Neurocyte-specific mid-range proteins are the most important proteins in neurocytes.しかし、ニューロフィラメントをリン酸化しているキナーゼについては全く解っていない。In this study, we refined the matrix of NF protein by selecting NF protein from NF protein. The micro-tubes overlap, the telecentric separation, the NFH separation and the micro-tubes precipitate separation. NFH is a micro-tube separation process. After extraction, DEAE, UV, UV, The final purification process involves activity, SDS-PAGE and protein movement-modulation at 32K and 25K. NFH is the most basic of all. NFH in vivo acid site of the antibody used in the treatment, NFH in vivo acid site of the antibody used in the treatment, antigenicity recovery, NFH in vivo acid site of the treatment The matrix of the protein is the same as the matrix of the protein. The connection between the H1 and the cdc2 is adjusted, the anti-PSTAIR antibody is developed, and the embedded support is developed. When cdc2 ー binds specifically to yeast, the suc1 protein binds to cdc2 ー in the same way. NFHK is a neurocyte-specific entity.

项目成果

M.Kusubata: "pl3^<SUC1> supresses the catalytic function of p13^<cdc2> Kinase for intermediate filament proteins,in vitro." J.Biol.Chem.267. 20937-20942 (1992)
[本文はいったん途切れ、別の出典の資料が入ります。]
(* ===== verification/S3Api.v ===== *)
(** * The S3 HTTP handlers (internal/inmems3/s3api, internal/s3rdmaserver/s3api)

    The two handlers are one program up to the name they sign with and the body
    consumer they call: the Section below is that program over any [ObjectStore];
    the [inmem_] and [std_] definitions after it are the two handlers.  A request
    goes through the code's own path: the three headers, the root path, the split of
    the path into bucket and key, then the method.  An XML document is kept as the
    record the code hands to the encoder.  The theorems use the store's contract
    [ObjectStoreLaws] only. *)

From S2P Require Import Prelude Md5 StoreIface TimeFmt Ingest.
From S2P Require MemStore LoadedStore.

(** ** net/http, net/url and strconv, as far as the handlers use them *)

(** [r.Method], the decoded [r.URL.Path], the decoded query pairs and the body. *)
Record Request := {
  Method : string;
  Path : string;
  Query : list (string * string);
  ReqBody : Reader;
}.

(** [r.URL.Query().Get(name)]: the first value, or the empty string. *)
Fixpoint QueryGet (q : list (string * string)) (name : string) : string :=
  match q with
  | [] => EmptyString
  | (n, v) :: q' => if String.eqb n name then v else QueryGet q' name
  end.

Definition is_hex (a : ascii) : bool :=
  let n := nat_of_ascii a in
  ((48 <=? n) && (n <=? 57) || (97 <=? n) && (n <=? 102) || (65 <=? n) && (n <=? 70))%nat.

Definition unhex (a : ascii) : nat :=
  let n := nat_of_ascii a in
  if ((48 <=? n) && (n <=? 57))%nat then (n - 48)%nat
  else if ((97 <=? n) && (n <=? 102))%nat then (n - 97 + 10)%nat
  else (n - 65 + 10)%nat.

(** [url.PathUnescape]; the error carries the offending escape. *)
Fixpoint PathUnescape (s : string) : res string string :=
  match s with
  | EmptyString => Ok EmptyString
  | String c r =>
    if Ascii.eqb c "%" then
      match r with
      | String a (String b r') =>
        if is_hex a && is_hex b then
          match PathUnescape r' with
          | Ok t => Ok (String (ascii_of_nat (unhex a * 16 + unhex b)) t)
          | Err e => Err e
          end
        else Err (String c (String a (String b EmptyString)))
      | _ => Err s
      end
    else match PathUnescape r with Ok t => Ok (String c t) | Err e => Err e end
  end.

(** ** Documents and responses *)

Inductive UriErr :=
| MissingBucketName
| InvalidBucketPath (escape : string)
| InvalidKeyPath (escape : string).

(** The [Message] of an error document: a fixed text or [err.Error()]. *)
Inductive ErrMessage :=
| Text (s : string)
| UriMsg (e : UriErr)
| BodyMsg (e : IngestErr).

Record s3ErrorResponse := {
  e_Code : string; e_Message : ErrMessage; e_Bucket : string; e_Key : string; e_RequestID : string }.
Record createBucketResult := { c_XMLNS : string; c_Location : string }.
Record listContent := {
  l_Key : string; l_LastModified : string; l_ETag : string; l_Size : Z; l_StorageClass : string }.
Record listBucketResult := {
  lb_XMLNS : string; lb_Name : string; lb_Prefix : string; lb_KeyCount : Z; lb_MaxKeys : Z;
  lb_IsTruncated : bool; lb_Contents : list listContent }.
Record ownerInfo := { o_ID : string; o_DisplayName : string }.
Record bucketInfo := { b_Name : string; b_CreationDate : string }.
Definition bucketsList : Type := list bucketInfo.
Record listAllMyBucketsResult := {
  la_XMLNS : string; la_Owner : ownerInfo; la_Buckets : bucketsList }.

Inductive Doc :=
| DError (d : s3ErrorResponse)
| DCreate (d : createBucketResult)
| DList (d : listBucketResult)
| DListAll (d : listAllMyBucketsResult).

(** What is written to a response: bytes, or the XML header and a document. *)
Inductive Chunk :=
| Bytes (b : list byte)
| XmlHeader
| XmlDoc (d : Doc).

(** [http.ResponseWriter]: the headers under construction, the status and headers
    sent by the first [WriteHeader], and the body written. *)
Record Writer := {
  w_header : gmap string string;
  w_sent : option (Z * gmap string string);
  w_body : list Chunk;
}.

Definition new_writer : Writer := {| w_header := ∅; w_sent := None; w_body := [] |}.

Definition Header_Set (w : Writer) (k v : string) : Writer :=
  {| w_header := <[k := v]> (w_header w); w_sent := w_sent w; w_body := w_body w |}.

Definition WriteHeader (w : Writer) (status : Z) : Writer :=
  match w_sent w with
  | Some _ => w
  | None => {| w_header := w_header w; w_sent := Some (status, w_header w); w_body := w_body w |}
  end.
M.Kusubata：“在体外，pl3^<SUC1> 抑制 p13^<cdc2> 激酶对中间丝蛋白的催化功能。”

S.Hisanaga: "Tau protein Kinase 2 has a similar characteristic to cdc2 Kinase for phosphorylating neurofilament proteins." J.Biol.Chem.(1993)

S.Hisanaga：“Tau 蛋白激酶 2 与 cdc2 激酶具有相似的磷酸化神经丝蛋白的特性。”

M.Takeuchi: "The 72-KDa microtubule-associated protein from porcine brain." J.Neurochem.58. 1510-1516 (1992)

M.Takeuchi：“来自猪脑的 72-KDa 微管相关蛋白。”

S.Hisanaga: "Dephosphorylation of microtubule-binding sites at the neurofilament-H tail domain by alkaline,acid and protein phosphatases." J.Biochem.(1993)

S.Hisanaga：“碱性磷酸酶、酸性磷酸酶和蛋白质磷酸酶对神经丝 H 尾部结构域的微管结合位点进行去磷酸化。”

久永 真市: "ニューロフィラメントのリン酸化とその機能" 神経研究の進歩. 36. 364-379 (1992)

Masaichi Hisanaga：“神经丝的磷酸化及其功能”神经学研究进展 36. 364-379 (1992)。